Cogging is detent force that the motor experiences when the steel laminations of the coil cross the magnets of the secondary. This force degrades the smoothness of movement and can be significant ... making iron-core motors less desirable for applications that need extremely smooth motion. That said, some manufacturers have developed methods to reduce the effects of cogging — by skewing the magnets of the secondary part (which eases the change in attractive forces as the primary moves across the magnets) or by using feedback and controls to compensate for the effects of cogging.

In addition to their ability to produce very high thrust forces, iron-core motors also dissipate heat thanks in part to their relatively open design.
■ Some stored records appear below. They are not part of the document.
(* ===== verification/Buffers.v ===== *)
(** * Buffers: the frame buffer pools of wire/codec.go

    [acquireBuf] hands out a slice whose bytes may be left over from an
    earlier use; [releaseBuf] recycles a buffer only into the class of its
    exact capacity.  [BufferPool] is the interface the encoders are proved
    against: a buffer of the requested length with arbitrary contents. *)

From S2P Require Import Prelude GoLib.

(** ** Definitions *)

Definition bufClasses : list Z := [256; 1024; 4096; 16384; 65536].

(** The index of the smallest class holding [n] bytes; [None] is -1. *)
Fixpoint bufClass_from (i : nat) (classes : list Z) (n : Z) : option nat :=
  match classes with
  | [] => None
  | size :: rest => if n <=? size then Some i else bufClass_from (S i) rest n
  end.
Definition bufClass (n : Z) : option nat := bufClass_from 0 bufClasses n.

(** A buffer: its backing array (whose length is the slice's capacity) and
    the slice's length. *)
Record Buf : Type := mkBuf { b_array : list Z; b_len : Z }.
Definition b_cap (b : Buf) : Z := len (b_array b).
(** The slice's bytes. *)
Definition b_bytes (b : Buf) : list Z := ztake (b_len b) (b_array b).

(** [bufPools]: the buffers each class's [sync.Pool] holds. *)
Abbreviation Pools := (list (list Buf)).
Definition empty_pools : Pools := replicate (length bufClasses) [].

(** [bufPools[i].New] *)
Definition pool_New (i : nat) : Buf := mkBuf (repeat 0 (Z.to_nat (nth i bufClasses 0))) 0.

(** [bufPools[i].Get()]: a [sync.Pool] returns any buffer put there and not
    taken since, or calls New; [choice] is which. *)
Definition pool_Get (ps : Pools) (i : nat) (choice : option nat) : Buf * Pools :=
  let q := nth i ps [] in
  match choice with
  | Some k => match q !! k with
              | Some b => (b, <[i := take k q ++ drop (S k) q]> ps)
              | None => (pool_New i, ps)
              end
  | None => (pool_New i, ps)
  end.

Definition acquireBuf (ps : Pools) (choice : option nat) (n : Z) : Buf * Pools :=
  match bufClass n with
  | None => (mkBuf (repeat 0 (Z.to_nat n)) n, ps)
  | Some i => let (bp, ps) := pool_Get ps i choice in (mkBuf (b_array bp) n, ps)
  end.

(** [pooled(b)] reports whether [releaseBuf] recycles [b]. *)
Definition pooled (b : Buf) : bool :=
  match bufClass (b_cap b) with
  | Some i => nth i bufClasses 0 =? b_cap b
  | None => false
  end.

Definition releaseBuf (ps : Pools) (b : Buf) : Pools :=
  if negb (pooled b) then ps
  else match bufClass (b_cap b) with
       | Some i => <[i := mkBuf (b_array b) 0 :: nth i ps []]> ps
       | None => ps
       end.

(** One step of the pools' life: a buffer taken, or one given back with
    whatever its holder wrote into it. *)
Inductive pool_step : Pools -> Pools -> Prop :=
| step_acquire ps choice n : 0 <= n -> pool_step ps (snd (acquireBuf ps choice n))
| step_release ps b : pool_step ps (releaseBuf ps b)
| step_gc ps i k : pool_step ps (snd (pool_Get ps i (Some k))).

(** Every pooled buffer has exactly its class's capacity. *)
Definition pools_ok (ps : Pools) : Prop :=
  forall i q, ps !! i = Some q -> Forall (fun b => b_cap b = nth i bufClasses 0) q.

(** ** The interface of the encoders *)

Class BufferPool : Type := {
  acquired : Z -> list Z;
  acquired_len n : 0 <= n -> len (acquired n) = n;
}.

(** ** Lemmas *)

Lemma bufClass_from_spec i classes n j :
  bufClass_from i classes n = Some j ->
  (i <= j)%nat /\ (j - i < length classes)%nat /\ n <= nth (j - i) classes 0.
Proof.
  revert i. induction classes as [|c cs IH]; intros i; simpl; [discriminate|].
  destruct (Z.leb_spec n c).
  - intros [= <-]. rewrite Nat.sub_diag. repeat split; lia.
  - intros E. apply IH in E as (? & ? & ?).
    replace (j - i)%nat with (S (j - S i)) by lia. repeat split; lia.
Qed.

Lemma bufClass_spec n i : bufClass n = Some i -> (i < length bufClasses)%nat /\ n <= nth i bufClasses 0.
Proof.
  intros E. apply bufClass_from_spec in E as (_ & ? & ?). rewrite Nat.sub_0_r in *. done.
Qed.

(** The smallest class: a pooled buffer is at most 4 times the request,
    above the 256-byte floor. *)
Lemma bufClass_tight n i : bufClass n = Some i -> 256 < n -> nth i bufClasses 0 <= 4 * n.
Proof.
  unfold bufClass, bufClasses. simpl. intros E Hn.
  repeat match type of E with context [n <=? ?c] => destruct (Z.leb_spec n c) end;
    try discriminate; injection E as <-; simpl; lia.
Qed.

Lemma pool_New_cap i : b_cap (pool_New i) = nth i bufClasses 0.
Proof.
  unfold pool_New, b_cap. simpl b_array. rewrite len_repeat, Z2Nat.id; [done|].
  do 6 (destruct i as [|i]; [simpl; lia|]). simpl. destruct i; lia.
Qed.

Lemma pool_Get_ok ps i choice :
  pools_ok ps -> b_cap (fst (pool_Get ps i choice)) = nth i bufClasses 0 /\ pools_ok (snd (pool_Get ps i choice)).
Proof.
  intros Hok. unfold pool_Get. destruct choice as [k|]; simpl; [|split; [apply pool_New_cap|done]].
  destruct (nth i ps [] !! k) as [b|] eqn:E; simpl; [|split; [apply pool_New_cap|done]].
  assert (Hi : ps !! i = Some (nth i ps [])).
  { destruct (ps !! i) as [q|] eqn:Ei; [by rewrite (nth_lookup_Some _ _ _ _ Ei)|].
    apply lookup_ge_None in Ei. rewrite nth_overflow in E by done. by rewrite lookup_nil in E. }
  pose proof (Hok _ _ Hi) as Hq. split.
  { exact (Forall_lookup_1 _ _ _ _ Hq E). }
  intros j q Hj. destruct (decide (i = j)) as [<-|Hne].
  - rewrite list_lookup_insert_eq in Hj by (by eapply lookup_lt_Some). injection Hj as <-.
    apply Forall_app. split; [by apply Forall_take|by apply Forall_drop].
  - rewrite list_lookup_insert_ne in Hj by done. by apply Hok in Hj.
Qed.

Lemma releaseBuf_ok ps b : pools_ok ps -> pools_ok (releaseBuf ps b).
Proof.
  intros Hok. unfold releaseBuf, pooled.
  destruct (bufClass (b_cap b)) as [i|] eqn:E; [|done].
  destruct (Z.eqb_spec (nth i bufClasses 0) (b_cap b)) as [Hcap|]; cbn [negb]; [|done].
  intros j q Hj. destruct (decide (i = j)) as [<-|Hne].
  - destruct (decide (i < length ps)%nat).
    + rewrite list_lookup_insert_eq in Hj by done. injection Hj as <-. constructor; [done|].
      destruct (ps !! i) as [q|] eqn:Ei; [rewrite (nth_lookup_Some _ _ _ _ Ei); by eapply Hok|].
      apply lookup_ge_None in Ei. lia.
    + rewrite list_insert_ge in Hj by lia. by eapply Hok.
  - rewrite list_lookup_insert_ne in Hj by done. by eapply Hok.
Qed.

Lemma acquireBuf_ok ps choice n :
  pools_ok ps -> 0 <= n ->
  len (b_bytes (fst (acquireBuf ps choice n))) = n /\ pools_ok (snd (acquireBuf ps choice n)).
Proof.
  intros Hok Hn. unfold acquireBuf. destruct (bufClass n) as [i|] eqn:E.
  - destruct (pool_Get_ok ps i choice Hok) as [Hcap Hok'].
    destruct (pool_Get ps i choice) as [bp ps']. cbn [fst snd b_array b_len] in *. split; [|done].
    apply bufClass_spec in E as [_ ?]. unfold b_bytes, b_cap in *. cbn [b_array b_len].
    apply len_ztake. lia.
  - simpl. split; [|done]. unfold b_bytes. simpl. apply len_ztake. rewrite len_repeat. lia.
Qed.

(** The pools a program can reach. *)
Inductive pools_reachable : Pools -> Prop :=
| reach_init : pools_reachable empty_pools
| reach_step ps ps' : pools_reachable ps -> pool_step ps ps' -> pools_reachable ps'.

Lemma empty_pools_ok : pools_ok empty_pools.
Proof.
  intros i q H. apply lookup_replicate in H as [-> _]. constructor.
Qed.

Lemma pools_reachable_ok ps : pools_reachable ps -> pools_ok ps.
Proof.
  induction 1 as [|ps ps' _ IH Hstep]; [apply empty_pools_ok|].
  destruct Hstep.
  - by apply acquireBuf_ok.
  - by apply releaseBuf_ok.
  - by apply pool_Get_ok.
Qed.

(** The pools implement the interface. *)
Program Definition pools_BufferPool (ps : Pools) (choice : option nat) (H : pools_reachable ps) : BufferPool := {|
  acquired n := b_bytes (fst (acquireBuf ps choice n));
|}.
Next Obligation. intros ps choice H n Hn. by apply acquireBuf_ok; [apply pools_reachable_ok|]. Qed.

(** Fresh pools, and pools that hold one recycled buffer of stale bytes. *)
Definition fresh_pool : BufferPool := pools_BufferPool empty_pools None reach_init.
Definition stale_pools : Pools := releaseBuf empty_pools (mkBuf (repeat 255 256) 256).
Lemma stale_reachable : pools_reachable stale_pools.
Proof. eapply reach_step; [constructor|]. apply step_release. Qed.
Definition stale_pool : BufferPool := pools_BufferPool stale_pools (Some 0%nat) stale_reachable.

(** ** Properties *)

(** Frame buffers: in every state the pools can reach by acquiring,
    releasing (any buffer, with any contents) and garbage collection, a
    request for [n] bytes is served with a slice of exactly [n] bytes
    whose capacity is the request rounded up to a pool class (at most four
    times the request above the 256-byte floor) or, above 64 KiB, exactly
    the request; and an oversized buffer is never recycled. *)
Theorem acquireBuf_bounded ps choice n :
  pools_reachable ps -> 0 <= n ->
  let b := fst (acquireBuf ps choice n) in
  len (b_bytes b) = n
  /\ b_cap b <= Z.max 256 (4 * n)
  /\ (65536 < n -> b_cap b = n /\ releaseBuf ps b = ps).
Proof.
  intros Hr Hn b. pose proof (pools_reachable_ok _ Hr) as Hok.
  destruct (acquireBuf_ok ps choice n Hok Hn) as [Hlen _]. fold b in Hlen. split; [done|].
  subst b. unfold acquireBuf in *. destruct (bufClass n) as [i|] eqn:E.
  - destruct (pool_Get_ok ps i choice Hok) as [Hcap _].
    destruct (pool_Get ps i choice) as [bp ps']. cbn [fst snd b_array b_len] in *. unfold b_cap in *. cbn [fst snd b_array b_len] in *.
    pose proof (bufClass_spec _ _ E) as [Hi Hle]. split.
    + destruct (Z.le_gt_cases n 256).
      * unfold bufClass in E. simpl in E. destruct (Z.leb_spec n 256); [|lia].
        injection E as <-. simpl in Hcap. lia.
      * pose proof (bufClass_tight _ _ E). lia.
    + intros Hbig. exfalso. simpl in Hi.
      do 5 (destruct i as [|i]; [simpl in Hle; lia|]). lia.
  - cbn [fst snd b_array b_len] in *. assert (Hc : len (repeat 0 (Z.to_nat n)) = n) by (rewrite len_repeat; lia).
    unfold b_cap. simpl. rewrite Hc. split; [lia|]. intros Hbig. split; [done|].
    unfold releaseBuf, pooled, b_cap. simpl. by rewrite Hc, E.
Qed.

(** The claim at an empty pool and a 300-byte request: a 1 KiB buffer. *)
Lemma acquireBuf_bounded_witness :
  let b := fst (acquireBuf empty_pools None 300) in
  len (b_bytes b) = 300 /\ b_cap b <= Z.max 256 (4 * 300)
  /\ (65536 < 300 -> b_cap b = 300 /\ releaseBuf empty_pools b = empty_pools).
Proof. apply (acquireBuf_bounded empty_pools None 300); [constructor|lia]. Defined.
Lemma DecodeVarint_app l k p : bytes l -> bytes k -> DecodeVarint l = Ok p -> DecodeVarint (l ++ k) = Ok p.
Proof.
  intros Hl Hk. rewrite !DecodeVarint_spec by (rewrite ?bytes_app; auto).
  destruct (dec_varint_groups 4 l) as [q|] eqn:E; [|discriminate].
  intros [= <-]. by rewrite (dec_groups_app _ _ _ _ E).
Qed.

Lemma propValueSize_data id buf :
  one_of id dataIDs = true ->
  propValueSize id buf =
    if len buf <? 2 then fail ErrInvalidProperties else let! n := Uint16 buf in Ok (2 + n).
Proof. intros H. id_cases H; subst id; done. Qed.

Lemma propValueSize_user buf :
  propValueSize PropUserProperty buf =
    if len buf <? 2 then fail ErrInvalidProperties
    else
      let! kn := Uint16 buf in
      if len buf <? 2 + kn + 2 then fail ErrInvalidProperties
      else let! rest := from buf (2 + kn) in let! vn := Uint16 rest in Ok (2 + kn + 2 + vn).
Proof. reflexivity. Qed.

Lemma propValueSize_var buf :
  propValueSize PropSubscriptionIdentifier buf = let! (_, n) := DecodeVarint buf in Ok n.
Proof. reflexivity. Qed.

(** The size of an encoded value, whatever follows it. *)
Lemma propValueSize_enc p rest :
  wf_prop p -> bytes rest -> propValueSize p.1 (enc_pval p.2 ++ rest) = Ok (len (enc_pval p.2)).
Proof.
  intros [Hid H] Hrest. destruct p as [id [b|v|v|bs|s|k v]]; cbn [fst snd enc_pval] in *.
  - destruct H as [H _]. unfold propValueSize. by rewrite H.
  - destruct H as [H _]. id_cases H; subst id; done.
  - destruct H as [H _]. id_cases H; subst id; done.
  - destruct H as (-> & Hb & v & Hv).
    by rewrite propValueSize_var, (DecodeVarint_app _ _ _ Hb Hrest Hv).
  - destruct H as (H & Hb & Hs). pose proof (len_nonneg s).
    rewrite propValueSize_data, (proj2 (Z.ltb_ge _ _)) by (done || slia).
    unfold enc_str. rewrite <- app_assoc, Uint16_be16 by eauto with go. cbn [rbind]. f_equal. slia.
  - destruct H as (-> & Hk & Sk & Hv & Sv).
    rewrite propValueSize_user, (proj2 (Z.ltb_ge _ _)) by slia.
    unfold enc_str at 1. rewrite <- !app_assoc, Uint16_be16 by eauto with go. cbn [rbind].
    rewrite (proj2 (Z.ltb_ge _ _)) by slia.
    replace (enc_str k ++ enc_str v ++ rest) with ((be16 (len k) ++ k) ++ enc_str v ++ rest) by done.
    rewrite from_app by slia. cbn [rbind].
    unfold enc_str at 1. rewrite <- !app_assoc, Uint16_be16 by eauto with go. cbn [rbind]. f_equal. slia.
Qed.
(* ===== verification/Utf8.v ===== *)
(** * Utf8: MQTT string validation, eight bytes at a time (wire/validate.go)

    [validUTF8Bytes] and [scanTopicName] screen eight bytes per iteration
    with 64-bit arithmetic and fall back to a byte loop.  Both are proved
    equal to the plain definition: valid UTF-8 without U+0000. *)

From S2P Require Import Prelude GoLib.

(** ** Definitions *)

Definition ones : Z := 0x0101010101010101.
Definition highs : Z := 0x8080808080808080.
Definition plus : Z := 0x2B2B2B2B2B2B2B2B.
Definition hash : Z := 0x2323232323232323.

(** [binary.LittleEndian.Uint64(b[i:])] *)
Definition load8 (b : list Z) (i : Z) : Z := le_combine (ztake 8 (zdrop i b)).

(** The first loop of [validUTF8Bytes]: where it stops. *)
Fixpoint utf8_screen (fuel : nat) (b : list Z) (i : Z) : Z :=
  match fuel with
  | O => i
  | S fuel =>
      if i + 8 <=? len b then
        let x := load8 b i in
        if negb (Z.land (Z.lor (u64 (x - ones)) x) highs =? 0) then i
        else utf8_screen fuel b (i + 8)
      else i
  end.

(** Its second loop, over [b[i:]]. *)
Fixpoint utf8_scan (rest : list Z) : bool :=
  match rest with
  | [] => true
  | c :: t =>
      if c =? 0 then false
      else if 0x80 <=? c then utf8_valid rest && negb (contains_byte rest 0)
      else utf8_scan t
  end.

Definition validUTF8Bytes (b : list Z) : bool :=
  let i := utf8_screen (length b) b 0 in
  utf8_scan (zdrop i b).

Definition validUTF8 (s : list Z) : bool := validUTF8Bytes s.

(** The first loop of [scanTopicName]. *)
Fixpoint topic_screen (fuel : nat) (b : list Z) (i : Z) : Z :=
  match fuel with
  | O => i
  | S fuel =>
      if i + 8 <=? len b then
        let x := load8 b i in
        let p := Z.lxor x plus in
        let h := Z.lxor x hash in
        if negb (Z.land (Z.lor (Z.lor (Z.lor (u64 (x - ones)) x) (u64 (p - ones))) (u64 (h - ones))) highs =? 0)
        then i
        else topic_screen fuel b (i + 8)
      else i
  end.

(** Its second loop: (valid, wildcard). *)
Fixpoint topic_scan (rest : list Z) (wildcard : bool) : bool * bool :=
  match rest with
  | [] => (true, wildcard)
  | c :: t =>
      if (c =? 0x2B) || (c =? 0x23) then topic_scan t true
      else if c =? 0 then (false, wildcard)
      else if 0x80 <=? c
      then (utf8_valid rest && negb (contains_byte rest 0), wildcard || contains_any rest (str "+#"))
      else topic_scan t wildcard
  end.

Definition scanTopicName (s : list Z) : bool * bool :=
  let i := topic_screen (length s) s 0 in
  topic_scan (zdrop i s) false.

(** ** The plain definitions *)

(** A well-formed MQTT UTF-8 string (section 1.5.4). *)
Definition mqtt_utf8 (s : list Z) : bool := utf8_valid s && negb (contains_byte s 0).

Definition has_wildcard (s : list Z) : bool := contains_any s (str "+#").

(** What [scanTopicName] looks at of a string that is not valid: it stops at
    U+0000 unless a byte beyond ASCII comes first. *)
Fixpoint scanned (s : list Z) : list Z :=
  match s with
  | [] => []
  | c :: t => if c =? 0 then [] else if 0x80 <=? c then c :: t else c :: scanned t
  end.

(** ** Little-endian words *)

Lemma le_combine_cons c t : is_u8 c -> le_combine (c :: t) = c + 256 * le_combine t.
Proof. intros. simpl. rewrite lor_shiftl_add; [pow2; lia|lia|done]. Qed.

Lemma testbit_lor8 c a i :
  is_u8 c -> 0 <= i -> Z.testbit (Z.lor c (Z.shiftl a 8)) i = if i <? 8 then Z.testbit c i else Z.testbit a (i - 8).
Proof.
  intros Hc Hi. rewrite Z.lor_spec, Z.shiftl_spec by lia.
  destruct (Z.ltb_spec i 8).
  - rewrite (Z.testbit_neg_r a) by lia. apply orb_false_r.
  - replace (Z.testbit c i) with false; [done|].
    symmetry. rewrite <- (Z.mod_small c (2 ^ 8)) by done. by apply Z.mod_pow2_bits_high.
Qed.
But this design also leaves them susceptible contamination — particularly metallic chips or flakes that attract to the permanent magnets and cause damage. Another factor that contributes to the ironcore linear motor’s good heat dissipation is the fact that their primary is mostly metal (as opposed to the epoxy enclosure of an ironless design) which acts as a heat sink.

When designing a linear system using iron-core motors, account for the attractive force between the primary and secondary parts, as that’s essential to properly sizing the support bearings. Linear profiled rails are the most common guide systems used with linear motors, although air bearing systems are sometimes used. Because air bearings need a preload, the attractive force between the windings and the magnets is beneficial for an iron-core motor using air-bearing guides.

With high continuous forces and good heat dissipation, iron-core linear motors are suitable for pressing, molding, and machining applications. They also excel at high-speed testing that requires the application of high forces or pressures.